**What the exercise asks**:
The reply should give back every entry exactly as written.

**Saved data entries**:
(** A role that is no longer desired and still has an instance. *)
Definition obsoleteRole (ms : ModelServing) (name : string) (instances : gmap string Role) : bool :=
  negb (bool_decide (name ∈ templateName <$> Roles (desired ms))) &&
  existsb (fun '(_, observed) => negb (bool_decide (ServingStore.Status observed = RoleDeleting))) (map_to_list instances).

(** The comparison by the revision of the group; [None] goes on with the roles. *)
Definition compareRevision (ms : ModelServing) (fetch : string -> option Workload) (h : revisionHistory) (group : ServingGroup) (targetRevision : string) :
    option templateComparison * revisionHistory :=
  if roleMode ms || bool_decide (GroupRevision group = targetRevision) then (None, h)
  else if bool_decide (length (Roles (desired ms)) = 0%nat) then (Some templateDifferent, h)
  else
    let '(w, h) := workload fetch h (GroupRevision group) in
    match w with
    | None => (Some templateUnknown, h)
    | Some w =>
      match EqualModelServingRevisions (GroupRevision group) targetRevision w (desired ms) with
      | None => (Some templateUnknown, recordComparisonError h (ErrRevision (GroupRevision group)))
      | Some equal => (if equal : bool then None else Some templateDifferent, h)
      end
    end.

Definition compareServingGroupTemplate (ms : ModelServing) (fetch : string -> option Workload) (listed : option (list Pod)) (s : store) (h : revisionHistory)
    (group : ServingGroup) (targetRevision : string) : templateComparison * revisionHistory :=
  let '(early, h) := compareRevision ms fetch h group targetRevision in
  match early with
  | Some comparison => (comparison, h)
  | None =>
    match compareRoles ms fetch listed s group (Roles (desired ms)) h false with
    | (inl comparison, h) => (comparison, h)
    | (inr unknown, h) =>
      if roleMode ms then
        match GetRolesByGroup s (servingKey ms) (GroupName group) with
        | inr _ => (templateUnknown, recordComparisonError h (ErrObservedRoles (GroupName group)))
        | inl observedRoles =>
          if existsb (fun '(name, instances) => obsoleteRole ms name instances) (map_to_list observedRoles) then (templateDifferent, h)
          else (if unknown then templateUnknown else templateEquivalent, h)
        end
      else (if unknown then templateUnknown else templateEquivalent, h)
    end
  end.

**Written reply**:
(** A role that is no longer desired and still has an instance. *)
Definition obsoleteRole (ms : ModelServing) (name : string) (instances : gmap string Role) : bool :=
  negb (bool_decide (name ∈ templateName <$> Roles (desired ms))) &&
  existsb (fun '(_, observed) => negb (bool_decide (ServingStore.Status observed = RoleDeleting))) (map_to_list instances).

(** The comparison by the revision of the group; [None] goes on with the roles. *)
Definition compareRevision (ms : ModelServing) (fetch : string -> option Workload) (h : revisionHistory) (group : ServingGroup) (targetRevision : string) :
    option templateComparison * revisionHistory :=
  if roleMode ms || bool_decide (GroupRevision group = targetRevision) then (None, h)
  else if bool_decide (length (Roles (desired ms)) = 0%nat) then (Some templateDifferent, h)
  else
    let '(w, h) := workload fetch h (GroupRevision group) in
    match w with
    | None => (Some templateUnknown, h)
    | Some w =>
      match EqualModelServingRevisions (GroupRevision group) targetRevision w (desired ms) with
      | None => (Some templateUnknown, recordComparisonError h (ErrRevision (GroupRevision group)))
      | Some equal => (if equal : bool then None else Some templateDifferent, h)
      end
    end.

Definition compareServingGroupTemplate (ms : ModelServing) (fetch : string -> option Workload) (listed : option (list Pod)) (s : store) (h : revisionHistory)
    (group : ServingGroup) (targetRevision : string) : templateComparison * revisionHistory :=
  let '(early, h) := compareRevision ms fetch h group targetRevision in
  match early with
  | Some comparison => (comparison, h)
  | None =>
    match compareRoles ms fetch listed s group (Roles (desired ms)) h false with
    | (inl comparison, h) => (comparison, h)
    | (inr unknown, h) =>
      if roleMode ms then
        match GetRolesByGroup s (servingKey ms) (GroupName group) with
        | inr _ => (templateUnknown, recordComparisonError h (ErrObservedRoles (GroupName group)))
        | inl observedRoles =>
          if existsb (fun '(name, instances) => obsoleteRole ms name instances) (map_to_list observedRoles) then (templateDifferent, h)
          else (if unknown then templateUnknown else templateEquivalent, h)
        end
      else (if unknown then templateUnknown else templateEquivalent, h)
    end
  end.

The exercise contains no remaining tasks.